Obama buttered up the Islamics in Cairo. A critical look at the Obamanation's progress.

Obama butters them up in Cairo

New York Post

With his trademark humility, President Obama noted in his speech this morning that "change cannot happen overnight" and that one speech in Cairo -- even delivered by him -- will not bring about world peace.

Oh, snap!

But if world peace is attained by complimenting those on the other side into submission, he made some serious progress.

Obama really buttered them up in Cairo.

He thanked them for everything from algebra to the pen, though he curiously failed to mention that they often throw people in prison for using it.

He even went so far as to tell the audience that he considers "it part of my responsibility as president of the United States to fight against negative stereotypes of Islam wherever they appear."

Wow. That won't be the last time you hear that line.

And anyway, where exactly is that in the oath of office he took?

And if talking is going to resolve all the problems in the world, Obama got a good bit of that out of the way today.

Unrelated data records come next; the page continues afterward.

(** C9: a review is final: the request an approval or a rejection returns is
    what everyone reads from then on, whatever the system does later, and any
    later approval or rejection of it is refused; an approval records APPROVED
    exactly when it applied the original proposal, and otherwise
    MODIFIED_AND_APPROVED with a message. *)
Theorem review_final (clock : Z) (p : HumanPrincipal) (id : UUID) (proposal : option ChangeProposal)
    (message : option pystr) (st st1 st2 : RDB) (reviewed : ChangeRequest) :
  system_ok st → review_input p proposal message →
  (∃ env seen requery cs, db_ok seen ∧
     approve env seen requery clock cs p id proposal message st = Ok (reviewed, st1)) ∨
  (∃ text, message = Some text ∧ reject clock p id text st = Ok (reviewed, st1)) →
  rtc system_step st1 st2 →
  get_request id None (rd_requests st2) = Ok reviewed ∧
  cr_reviewer_id reviewed = Some (principal_id p) ∧ cr_review_message reviewed = message ∧
  (cr_status reviewed = REJECTED ∨
   cr_status reviewed = APPROVED ∧ cr_approved reviewed = Some (cr_original reviewed) ∨
   cr_status reviewed = MODIFIED_AND_APPROVED ∧ cr_approved reviewed ≠ Some (cr_original reviewed) ∧
   message ≠ None) ∧
  (∀ env' seen' requery' clock' cs' q proposal' message',
     is_ok (approve env' seen' requery' clock' cs' q id proposal' message' st2) = false) ∧
  (∀ clock' q text, is_ok (reject clock' q id text st2) = false).
Proof.
  intros [Hdb Hreq] [Hu Hp Hm] Hreview Hrtc.
  assert (∃ r, rd_requests st1 !! id = Some r ∧ request_of r = Ok reviewed ∧ rw_status r ≠ PENDING ∧
    system_ok st1 ∧ cr_reviewer_id reviewed = Some (principal_id p) ∧ cr_review_message reviewed = message ∧
    (cr_status reviewed = REJECTED ∨
     cr_status reviewed = APPROVED ∧ cr_approved reviewed = Some (cr_original reviewed) ∨
     cr_status reviewed = MODIFIED_AND_APPROVED ∧ cr_approved reviewed ≠ Some (cr_original reviewed) ∧
     message ≠ None)) as (r & Hr & Hread & Hstatus & Hok1 & Hrev & Hmsg & Hkind).
  { assert (∀ st', get_request id None (rd_requests st') = Ok reviewed → cr_status reviewed ≠ PENDING →
      ∃ r, rd_requests st' !! id = Some r ∧ request_of r = Ok reviewed ∧ rw_status r ≠ PENDING) as Hrow.
    { intros st'. unfold get_request. destruct (rd_requests st' !! id) as [r|]; [|done]. intros Hget Hs.
      exists r. split_and!; [done..|]. apply request_of_fields in Hget as (_ & _ & _ & _ & _ & _ & <- & _). done. }
    destruct Hreview as [(env & seen & requery & cs & Hseen & Hok)|(text & -> & Hok)].
    - eapply approve_result in Hok as (_ & o & plan & mid & before & row & Ha); [|apply Hseen|done..].
      destruct Ha as [_ _ _ _ [Hdb' _ _ _ _ _ _] _ Hrv _ Hst (Happ & Hvid & _ & Hmess) (Hreq' & _ & _ & Hget & _)].
      destruct (Hrow st1 Hget) as (r & ? & ? & ?); [by destruct Hrv|].
      exists r. split_and!; try done. right. rewrite (rv_original _ _ Hrv), Happ.
      destruct Hst as [[-> ->]|(-> & Hne & ?)]; [by left|right]. split_and!; [done|congruence|done].
    - apply reject_result in Hok as (Heq & ? & ? & _ & Hst & ? & ? & Hget); [|done..].
      destruct (Hrow st1 Hget) as (r & ? & ? & ?); [by rewrite Hst|].
      exists r. unfold system_ok. rewrite Heq. split_and!; try done. by left. }
  destruct (system_steps_keep _ _ Hok1 Hrtc) as (_ & Hprog & _).
  destruct (Hprog _ _ Hr) as (r' & Hr2 & [->|[Hpend _]]); [|done].
  assert (cr_status reviewed ≠ PENDING) as Hs
    by (apply request_of_fields in Hread as (_ & _ & _ & _ & _ & _ & -> & _); done).
  pose proof (reviewed_is_locked _ _ _ _ Hr2 Hread Hs) as Hlock.
  split_and!; try done.
  - unfold get_request. by rewrite Hr2.
  - intros. unfold approve, approve_request. rewrite Hlock. by destruct (authorize _ _).
  - intros. unfold reject, reject_request. rewrite Hlock. by destruct (authorize _ _).
Qed.
End unicode.

(** ** Witnesses *)

#[local] Existing Instance ascii_data.

(** A user asks to replace the company of the sample MasterCode. *)
Definition sample_proposal : ChangeProposal :=
  mkChangeProposal OP_REFERENCE_UPDATE (Some 9)
    (Some (ProposalPayload_from_dict
       [(py "dimensions", VDict [(py "company",
           VDict [(py "mode", VStr (py "REFERENCE")); (py "id", VStr (uuid_str 2))])])]))
    (Some sample_etag).
Definition sample_submitted : res (ChangeRequest * RDB) :=
  submit 40 130 (mkHumanPrincipal 6 USER) sample_proposal (Some (py " wrong maker ")) (mkRDB sample_db ∅).
Definition submitted_state : RDB :=
  match sample_submitted with Ok (_, st) => st | Raise _ => mkRDB sample_db ∅ end.
Definition sample_reviewer : HumanPrincipal := mkHumanPrincipal 5 ADMIN.
Definition sample_approval (id : UUID) : res (ChangeRequest * RDB) :=
  approve (sample_env 300 77 88) sample_db sample_db 310 (test_uuid7 3) sample_reviewer id None
    (Some (py "agreed")) submitted_state.
Definition approved_request : ChangeRequest :=
  match sample_approval 40 with
  | Ok (r, _) => r
  | Raise _ => mkChangeRequest 0 sample_proposal 0 (utc 0) None PENDING None None None None None
  end.
Definition approved_state : RDB :=
  match sample_approval 40 with Ok (_, st) => st | Raise _ => submitted_state end.

Lemma sample_approval_Ok :
  approve (sample_env 300 77 88) sample_db sample_db 310 (test_uuid7 3) sample_reviewer 40 None
    (Some (py "agreed")) submitted_state = Ok (approved_request, approved_state).
Proof. vm_compute. reflexivity. Qed.

Lemma system_start_ok : system_ok (mkRDB sample_db ∅).
Proof. split; [apply sample_db_ok|]. intros id r. cbn. by rewrite lookup_empty. Qed.

Lemma sample_submitted_step : system_step (mkRDB sample_db ∅) submitted_state.
Proof.
  assert (∀ m : res (ChangeRequest * RDB), is_ok m = true → ∃ r,
    m = Ok (r, match m with Ok (_, st) => st | Raise _ => mkRDB sample_db ∅ end)) as Hm
    by (intros [[r st]|e]; [by exists r|done]).
  destruct (Hm sample_submitted) as [r Hr]; [vm_compute; reflexivity|].
  fold submitted_state in Hr. unfold sample_submitted in Hr.
  exact (step_submit (mkRDB sample_db ∅) _ _ _ _ _ r _ Hr).
Qed.

Lemma submitted_ok : system_ok submitted_state.
Proof. by apply (system_step_keeps _ _ system_start_ok), sample_submitted_step. Qed.

Lemma sample_review_input : review_input sample_reviewer None (Some (py "agreed")).
Proof. split; [split; vm_compute; congruence|done|]. intros text [= <-]. vm_compute. reflexivity. Qed.

Lemma system_invariant_witness :
  is_Some (rd_requests submitted_state !! (40 : UUID)) ∧
  logs_extend sample_db (rd_db approved_state) ∧ db_ok (rd_db approved_state).
Proof.
  split; [by vm_compute; eexists|].
  destruct (system_invariant (mkRDB sample_db ∅) approved_state system_start_ok)
    as (Hdb & _ & Hlogs & _); [|exact (conj Hlogs Hdb)].
  eapply rtc_l; [apply sample_submitted_step|apply rtc_once].
  exact (step_approve submitted_state _ _ _ _ _ _ _ _ _ _ _ sample_db_ok sample_review_input sample_approval_Ok).
Defined.

Lemma approve_applies_witness :
  cr_status approved_request = APPROVED ∧
  ∃ row, mcs (rd_db approved_state) = <[(9 : UUID) := row]> (mcs sample_db) ∧ m_version row = 2.
Proof.
  split; [vm_compute; reflexivity|].
  destruct (approve_applies (sample_env 300 77 88) sample_db sample_db 310 (test_uuid7 3) sample_reviewer 40
    None (Some (py "agreed")) submitted_state approved_state approved_request sample_db_ok submitted_ok
    sample_review_input sample_approval_Ok) as (_ & o & plan & mc & before & row & Ho & _ & _ & _ & _ & _ & _ &
      _ & Hb & Hmcs & _ & _ & Ht).
  assert (lock_request 40 (rd_requests submitted_state) ≫= request_of = sample_submitted ≫= λ x, Ok x.1) as Hs
    by (vm_compute; reflexivity).
  rewrite Hs in Ho. assert (∀ o', (sample_submitted ≫= λ x, Ok x.1) = Ok o' → cr_original o' = sample_proposal) as Horig
    by (intros o' E; vm_compute in E; injection E as <-; vm_compute; reflexivity).
  rewrite (Horig _ Ho) in Ht. exists row. cbn [default] in Ht.
  destruct before as [old|]; [|destruct Ht as [Ht _]; discriminate Ht].
  destruct Ht as (_ & Htarget & Hv & _). injection Htarget as <-. split; [exact Hmcs|].
  assert (mcs (rd_db submitted_state) !! (9 : UUID) = Some sample_mc) as Hold by (vm_compute; reflexivity).
  rewrite Hold in Hb. injection Hb as <-. exact Hv.
Defined.

Lemma review_final_witness :
  get_request 40 None (rd_requests approved_state) = Ok approved_request ∧
  is_ok (reject 400 sample_reviewer 40 (py "too late") approved_state) = false.
Proof.
  destruct (review_final 310 sample_reviewer 40 None (Some (py "agreed")) submitted_state approved_state
    approved_state approved_request submitted_ok sample_review_input) as (Hget & _ & _ & _ & _ & Hrej);
    [left|apply rtc_refl|exact (conj Hget (Hrej 400 sample_reviewer (py "too late")))].
  exists (sample_env 300 77 88), sample_db, sample_db, (test_uuid7 3).
  split; [exact sample_db_ok|exact sample_approval_Ok].
Defined.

He talked and talked and talked and talked.

And then kept talking.

Vacillating between a lecture-some professor and a talk show therapist, Obama started out numbering the grave and important issues he wanted to discuss. After a half-dozen, he junked the whole numbering system.

Or, lost count.

The problem with talking so much is that you eventually just start babbling and saying a bunch of stuff that makes no sense.

At one point, Obama fretted over the rise of new power that, to the horror of civilized people, exudes an obsessed and twisted view of "sexuality" and "mindless violence."
Islamo-fascism?

No, the Internet.

The guy is confronting one of the most evil and relentless mindsets in the history of man and he finds room in his big address to whine about the Internet -- by far a greater tool for freedom than anything else.

He also promised -- again, with his trademark modesty -- to bring to the effort of peace in the Middle East all "the patience that the task requires."

That's a lot of patience for one man. Like Nelson Mandela, Mahatma Gandhi and Martin Luther King combined.

Good thing he's the master of so much patience because he'll need every bit of it -- even with great speeches in Cairo.